Among the revelations was an understanding of a Chinese incense clock – a device with small square, metal tray and maze-like stencils – that had been something of a head scratcher – until a curator who had spent time in China had a look. The mazes, it seemed, were used to create a trail of incense that would burn for a specific length of time.

“Essentially, the way it works is that the incense is burned and there are different fragrances and different fragrant notes throughout the incense wick,” said Bradford. These scent-based, time-measuring devices were often used during rituals or ceremonies, she added.

But the stories of many other objects have yet to be uncovered.

“In some cases we reach a dead end and that is where it would be amazing to see whether the wider public, the hive mind of the public, can help us unpick some of these mysteries,” said Bradford.

Among the mystery objects is a gadget with a base like a hat stand and a hook at the top, a semi-circular scoop-like device on a handle, and a metal object in a silken box that is said to be an air purifier presented to Pope Leo XIII.

The latter two items are part of the Wellcome Collection, a huge, eclectic array of objects gathered together by Sir Henry Wellcome, who died in 1936, that is cared for by the Science Museum Group.

“Often the only thing we know about the object is what, potentially, Henry Wellcome himself will have known about it when it was sold to him or brought to him by one of his agents, or presented at auction,” said Bradford, adding that is likely the source of the information about the “air purifier”.

Since Wellcome is drawn to strange and curious objects, Bradford said there could be many surprising items.

“They are likely to be the kind of thing that maybe only one or two people in the world have ever seen before, because that is the kind of thing that he was after, he was after the edges of the human experience,” she said.

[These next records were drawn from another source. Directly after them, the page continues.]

(** * FABRIC feedback-guided generation: attention caching and re-injection

    A shallow embedding of [src/fabric/generator.py] and the properties its
    specification states about it.

    Conventions of the embedding.
    - A torch float is a real number ([R]).  Where torch produces a value
      that is not a finite number (a division by zero, the logarithm of a
      negative number) the embedding says so explicitly: the attention
      functions return [option], and [None] reads "the result holds inf or
      nan entries".  [log 0 = -inf] is kept as a value ([NegInf]) because
      the fused kernel turns it back into the finite probability [0].
    - A tensor of shape (batch, sequence, features) is a list of matrices,
      a matrix a list of rows.  torch tensors are rectangular and torch
      raises when dimensions disagree; the embedding is total on lists, and
      the theorems name the shape assumptions they rely on.
    - An equality of reals between two outputs stands for agreement of the
      floats up to rounding.  Rounding also takes a small positive number
      to exactly 0: [Tensor.softmax] is strictly positive where float
      softmax underflows, so the statement about the renormalisation of
      lines 107-108 takes the probabilities as given.
    - Library code that the file calls (diffusers' attention module, the
      xformers kernel, PIL, the scheduler) is written after its documented
      behaviour or passed in as a record of functions. *)

From Stdlib Require Import Reals Lra Lia ZArith QArith Qround String.
From stdpp Require Import gmap strings list.

(** ** Tensors over the reals *)

Module Tensor.
Local Open Scope R_scope.

Abbreviation vec := (list R).
Abbreviation mat := (list (list R)).
Abbreviation tensor := (list (list (list R))).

The questions marks also extend to images, among them a portrait of a bewigged man holding a book open at a picture of a skeleton. At one point it had been attributed to Gainsborough, and was said to be of the Scottish anatomist and physician Dr William Hunter. But the style of the painting and the clothes of the sitter reveal neither identity is correct.

The team are turning to the public to help shed light on the mystery items, including 10 objects featured in a Guardian gallery. They encourage those with an inkling to drop the team a line either on Twitter (@sciencemuseum) or via email info@sciencemuseum.ac.uk.

“These 10 objects are 10 great examples of the opportunity to help us solve mysteries, but there are many, many more,” said Bradford.